> [EXERCISE AIM]:
Within this listing, how many lines include the word "quotient"? Only the number should be given.
DATASET ENTRIES Block Start
Lemma split_app sep (a b : string) :
  py.split sep (a ++ String sep b) = py.split sep a ++ py.split sep b.
Proof.
  induction a as [|c a IH]; simpl.
  - now rewrite Ascii.eqb_refl.
  - destruct (Ascii.eqb c sep); [now rewrite IH|].
    rewrite IH.
    pose proof (split_nonempty sep a) as Hne.
    destruct (py.split sep a) as [|piece pieces]; [congruence | reflexivity].
Qed.

Lemma result_map_app {A B} (f : A -> result B) (l1 l2 : list A) y1 y2 :
  result_map f l1 = inr y1 -> result_map f l2 = inr y2 ->
  result_map f (l1 ++ l2) = inr (y1 ++ y2).
Proof.
  revert y1. induction l1 as [|x l1 IH]; intros y1; simpl.
  - intros [= <-]. auto.
  - destruct (f x) as [e|y]; simpl; [discriminate|].
    destruct (result_map f l1) as [e|ys]; simpl; [discriminate|].
    intros [= <-] H2. now rewrite (IH ys eq_refl H2).
Qed.

Lemma parse_app (a b : string) ya yb :
  parse_future_years a = inr ya -> parse_future_years b = inr yb ->
  parse_future_years (a ++ String "," b) = inr (ya ++ yb).
Proof.
  unfold parse_future_years. intros Ha Hb.
  rewrite split_app, List.filter_app. now apply result_map_app.
Qed.

(** X14.  Parsing distributes over the commas: the years of a text made
    of two texts joined by a comma are the years of the first followed by
    the years of the second, order and repetitions kept. *)
Theorem parse_future_years_app (a b : string) ya yb :
  ascii_text (a ++ "," ++ b) ->
  parse_future_years a = inr ya -> parse_future_years b = inr yb ->
  parse_future_years (a ++ "," ++ b) = inr (ya ++ yb).
Proof. intros _. apply parse_app. Qed.

Lemma parse_future_years_app_witness :
  ascii_text ("2028, x" ++ "," ++ "2028,2033") /\
  parse_future_years ("2028, x" ++ "," ++ "2028,2033")
  = inr ([2028] ++ [2028; 2033])%Z.
Proof.
  assert (Hascii : ascii_text ("2028, x" ++ "," ++ "2028,2033")).
  { split; [reflexivity | vm_compute; discriminate]. }
  split; [exact Hascii|].
  apply (parse_future_years_app "2028, x" "2028,2033" _ _ Hascii);
    reflexivity.
Defined.
(** * fidelityAPI.py: ledger bookkeeping, positions export parsing and
      order-entry decisions of the Fidelity automation

    A shallow embedding of [src/fidelityAPI.py].  Python values are modelled as
    the code has them: a [float] is an IEEE 754 binary64 number (the Standard
    Library's [spec_float] with 53 bits of mantissa), a [str] is the [string]
    of the bytes of its UTF-8 encoding, the account dictionary is an insertion-ordered association list, a stock
    dictionary is a finite map from field names to Python values, and code that
    can raise returns a [result]. *)

From Stdlib Require Import ZArith List String Ascii Bool Lia SpecFloat.
From stdpp Require Import base option list strings gmap.
Import ListNotations.
Local Open Scope string_scope.
Local Open Scope list_scope.
Local Open Scope Z_scope.

(** ** Python floats *)

Module PyFloat.

Definition prec : Z := 53.
Definition emax : Z := 1024.

(** [float] of the interpreter: binary64. *)
Definition float : Type := spec_float.

Definition fadd (x y : float) : float := SFadd prec emax x y.
Definition fsub (x y : float) : float := SFsub prec emax x y.
Definition flt (x y : float) : bool := SFltb x y.
Definition fle (x y : float) : bool := SFleb x y.
Definition fgt (x y : float) : bool := SFltb y x.
Definition fge (x y : float) : bool := SFleb y x.

(** The double nearest to the integer [z] (ties to even). *)
Definition of_Z (z : Z) : float := binary_normalize prec emax z 0 false.

(** The double nearest to [m / d] for a magnitude [m] and a positive
    denominator [d], with sign [s]: the correctly rounded quotient. *)
Definition of_ratio (s : bool) (m : Z) (d : positive) : float :=
  match m with
  | Zpos p =>
      let '(mz, ez, lz) := SFdiv_core_binary prec emax (Zpos p) 0 (Zpos d) 0 in
      binary_round_aux prec emax s mz ez lz
  | _ => S754_zero s
  end.

(** The double nearest to [m * 10^e] with sign [s]: what the interpreter
    computes for a decimal literal or a decimal string. *)
Definition of_decimal (s : bool) (m : Z) (e : Z) : float :=
  match e with
  | Zneg p => of_ratio s m (Pos.pow 10 p)
  | _ =>
      match m * 10 ^ e with
      | Zpos q => binary_round prec emax s q 0
      | _ => S754_zero s
      end
  end.

(** Literals of the source. *)
Definition f0 : float := S754_zero false.            (* 0.0 *)
Definition f1 : float := of_Z 1.                     (* 1 *)
Definition f0_1 : float := of_decimal false 1 (-1).  (* 0.1 *)
Definition f0_01 : float := of_decimal false 1 (-2). (* 0.01 *)
Definition f0_0001 : float := of_decimal false 1 (-4). (* 0.0001 *)

(** Integer nearest to [n / d], ties to the even integer. *)
Definition div_half_even (n : Z) (d : Z) : Z :=
  let q := n / d in
  let r := n mod d in
  match Z.compare (2 * r) d with
  | Lt => q
  | Gt => q + 1
  | Eq => if Z.even q then q else q + 1
  end.

(** [round(x, ndigits)] on a float, for [0 <= ndigits] (the source uses 2 and
    3): infinities and NaN round to themselves; a finite [x] is rounded, on
    its exact binary value, to the nearest multiple of [10^-ndigits] with ties
    to even, and that decimal is converted back to the nearest double. *)
Definition round (x : float) (ndigits : Z) : float :=
  match x with
  | S754_finite s m e =>
      match e with
      | Zneg p =>
          let k := div_half_even (Zpos m * 10 ^ ndigits) (Zpos (Pos.pow 2 p)) in
          of_decimal s k (- ndigits)
      | _ => x
      end
  | _ => x
  end.

(** Not negative: [0.0 <= x], or [x] is NaN with no sign to speak of. *)
Definition nonneg (x : float) : bool :=
  match x with
  | S754_nan => false
  | _ => fle f0 x
  end.

End PyFloat.

(** ** Python strings *)

Module PyStr.

Definition chars (s : string) : list ascii := list_ascii_of_string s.
Definition of_chars (l : list ascii) : string := string_of_list_ascii l.

Definition is_digit (c : ascii) : bool :=
  let n := nat_of_ascii c in (48 <=? n)%nat && (n <=? 57)%nat.

Definition is_upper (c : ascii) : bool :=
  let n := nat_of_ascii c in (65 <=? n)%nat && (n <=? 90)%nat.

(** Whitespace removed by [float()] at both ends of an ASCII argument. *)
Definition is_space (c : ascii) : bool :=
  let n := nat_of_ascii c in
  ((9 <=? n)%nat && (n <=? 13)%nat) || (n =? 32)%nat.

Definition lower_char (c : ascii) : ascii :=
  if is_upper c then ascii_of_nat (nat_of_ascii c + 32) else c.

(** [s.lower()] *)
Definition lower (s : string) : string := of_chars (map lower_char (chars s)).

(** [len(s)] *)
Definition len (s : string) : nat := String.length s.

Fixpoint is_prefix (p l : list ascii) : bool :=
  match p, l with
  | [], _ => true
  | a :: p', b :: l' => Ascii.eqb a b && is_prefix p' l'
  | _ :: _, [] => false
  end.

Fixpoint contains_chars (p l : list ascii) : bool :=
  is_prefix p l ||
  match l with
  | [] => false
  | _ :: l' => contains_chars p l'
  end.

(** [sub in s] *)
Definition contains (sub s : string) : bool := contains_chars (chars sub) (chars s).
(** * compute temp/asphere: kinetic temperature of aspherical particles

    A shallow embedding of [src/ASPHERE/compute_temp_asphere.cpp]
    (class [ComputeTempAsphere]) and the properties of its degrees-of-freedom
    bookkeeping, its accumulation passes and its bias protocol.

    Conventions of the embedding.
    - A C++ [double] is an element of an arbitrary real field [F]: the
      arithmetic is exact, rounding, overflow and NaN are outside the model.
      So is a division by zero (a quotient by 0 is 0 in [F]); no statement
      below relies on the value of one.
    - A C++ [int] is an unbounded integer ([int] of MathComp); signed
      overflow is undefined in C++ and is not modelled.
    - The program runs as one process per MPI rank, all executing the same
      method.  The world holds the atom arrays of every rank; a method takes
      the world and the calling rank [me], and [MPI_Allreduce] with [MPI_SUM]
      is the sum over the ranks of the value each rank contributes.
    - Other computes (the bias) are reached through virtual calls; their
      bodies are unknown here and are parameters of the development. *)

From HB Require Import structures.
From Stdlib Require Import NArith String.
From mathcomp Require Import boot order algebra.
From mathcomp Require Import ring lra.

Set Implicit Arguments.
Unset Strict Implicit.
Unset Printing Implicit Defensive.

Import GRing.Theory Num.Theory Order.Theory.
Local Open Scope ring_scope.

(** ** Results of fallible methods

    [error->all] and [error->one] print a message and stop the run. *)

Inductive outcome (A : Type) : Type :=
| Ok (a : A)
| Fatal (msg : string).

Arguments Ok {A} a.
Arguments Fatal {A} msg.

Definition is_fatal (A : Type) (r : outcome A) : bool :=
  if r is Fatal _ then true else false.

Definition bind (A B : Type) (r : outcome A) (k : A -> outcome B) : outcome B :=
  match r with
  | Ok a => k a
  | Fatal msg => Fatal msg
  end.

(** ** Data *)

Section Data.

Variable F : Type.

(** [double x[3]] *)
Record vec3 : Type := Vec3 { c0 : F; c1 : F; c2 : F }.

(** [double quat[4]] *)
Record quat4 : Type := Quat4 { q0 : F; q1 : F; q2 : F; q3 : F }.

(** [double rot[3][3]], by rows *)
Record mat3 : Type := Mat3 { r0 : vec3; r1 : vec3; r2 : vec3 }.

(** [double t[6]], [double vector[6]]: components xx, yy, zz, xy, xz, yz *)
Record vec6 : Type :=
  Vec6 { t0 : F; t1 : F; t2 : F; t3 : F; t4 : F; t5 : F }.

(** [AtomVecEllipsoid::Bonus]: the fields this compute reads *)
Record Bonus : Type := MkBonus { shape : vec3; quat : quat4 }.

(** The per-rank atom arrays ([atom->v], [atom->angmom], [atom->rmass],
    [atom->mask], [atom->ellipsoid], [avec->bonus]) and [atom->nlocal]. *)
Record proc : Type := Proc {
  nlocal : nat;
  v : seq vec3;
  angmom : seq vec3;
  rmass : seq F;
  mask : seq N;
  ellipsoid : seq int;
  bonus : seq Bonus
}.
(** The cleanup never removes or reorders keys: the output's keys are the
    input's keys in their order, followed by the missing schema fields in
    schema order (the seven list fields, "deliverables", "project_name",
    "client_name"). *)
Theorem normalize_keys (d : dict) :
  map fst (normalize d)
  = (map fst d ++ filter (fun k => negb (mem_key k (map fst d))) schema_keys)%list.
Proof.
  unfold normalize.
  rewrite keys_clean_scalar_fields, keys_dict_set, keys_clean_list_fields.
  rewrite <- add_keys_nodup by apply schema_keys_nodup.
  unfold schema_keys, add_keys. rewrite !fold_left_app. reflexivity.
Qed.

(* ------------------------------------------------------------------ *)
(** ** The generators on the extraction agent's output *)

Lemma join_items_strings (sep : string) (i : nat) (l : list string) :
  join_items sep i (map JStr l) = Ok l.
Proof.
  revert i; induction l as [|s rest IH]; intro i; simpl; [reflexivity|].
  rewrite IH. reflexivity.
Qed.

Lemma format_list_strings (l : list string) (dflt : string) :
  format_list_for_prompt (Some (JArr (map JStr l))) dflt
  = Ok (match l with [] => dflt | _ => bullet ++ String.concat bullet l end).
Proof.
  unfold format_list_for_prompt. destruct l as [|s rest]; [reflexivity|].
  simpl. rewrite join_items_strings. reflexivity.
Qed.

Lemma join_or_strings (sep : string) (l : list string) (fb : string) :
  join_or sep (Some (JArr (map JStr l))) fb
  = Ok (match l with [] => fb | _ => String.concat sep l end).
Proof.
  unfold join_or. destruct l as [|s rest]; [reflexivity|].
  simpl. rewrite join_items_strings. reflexivity.
Qed.

Lemma deliverables_fragment_array (items : list json) :
  exists t, deliverables_fragment (Some (JArr items)) = Ok t.
Proof.
  unfold deliverables_fragment, deliverables_builder.
  destruct (truthy_opt (Some (JArr items))).
  - destruct (flat_map _ items) as [|x rest]; eexists; reflexivity.
  - eexists; reflexivity.
Qed.
(** C9.  [watch()] holds the index and the artifact apart by a series;
    [build()] puts the two side by side in one [gulp.parallel].  There
    gulp starts [distCss] together with [distLess], before the index is
    written; and when the disk refuses the index, so that [distLess] fails
    without having written it, [distCss] runs all the same, on a disk
    without the index of this run, and is done.  In the fast build of
    [watch()], on the same disk, the failure of [distLess] stops the series
    and the artifact step is not started. *)
Theorem build_starts_artifact_after_failed_index :
  (exists before behind,
      built_events (build Sample.css Sample.asset Sample.world_index_error ∅)
      = before ++ [Start "distLess"; Start "distCss"; Settle "distLess" false;
                   Settle "distCss" true] ++ behind)
  /\ (forall c, ~ In (Effect (Write "dist/index.less" c))
                     (built_events (build Sample.css Sample.asset Sample.world_index_error ∅)))
  /\ signal (run (fastBuild Sample.css Sample.asset Sample.world_index_error) ∅)
     = Failed "EACCES"
  /\ In (Settle "distLess" false)
        (events (run (fastBuild Sample.css Sample.asset Sample.world_index_error) ∅))
  /\ ~ In (Start "<anonymous>")
          (events (run (fastBuild Sample.css Sample.asset Sample.world_index_error) ∅))
  /\ (exists before index behind,
         built_events (build Sample.css Sample.asset Sample.world ∅)
         = before ++ [Start "distLess"; Start "distCss";
                      Effect (Write "dist/index.less" index)] ++ behind).
Proof.
  split; [|split; [|split; [|split; [|split]]]].
  - vm_compute.
    eexists [_; _; _; _; _; _; _; _; _; _; _; _; _; _; _; _], []. reflexivity.
  - vm_compute. intros c H. repeat (destruct H as [H|H]; [discriminate H|]). destruct H.
  - vm_compute. reflexivity.
  - vm_compute. repeat (first [left; reflexivity | right]).
  - vm_compute. intros H. repeat (destruct H as [H|H]; [discriminate H|]). destruct H.
  - vm_compute.
    eexists [_; _; _; _; _; _; _; _; _; _; _; _; _; _; _; _], _, _. reflexivity.
Qed.

(** ** The fast build never reports that it is done *)

Lemma both_done c1 c2 : both c1 c2 = Done <-> c1 = Done /\ c2 = Done.
Proof. destruct c1, c2; cbn [both]; split; (intros [? ?] || intros ?); done. Qed.

Lemma fastBuild_signal_not_done css asset e fs :
  signal (run (fastBuild css asset e) fs) <> Done.
Proof.
  rewrite run_fastBuild_signal. cbv zeta. intros H.
  apply both_done in H as [_ H]. apply both_done in H as [H _].
  destruct (signal (copyFileWatched css e (fs_after (copyAsset asset e fs)))); try done.
  by destruct (signal (distLess css e
                 (fs_after (copyFileWatched css e (fs_after (copyAsset asset e fs)))))).
Qed.

Lemma settle_name name ok task c : In (Settle name ok) (settle task c) -> name = task.
Proof.
  destruct c; cbn [settle In]; intros H; [|
    |done]; destruct H as [H|[]]; by injection H.
Qed.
DATASET ENTRIES Block End
> [SOLUTION BELOW]:
2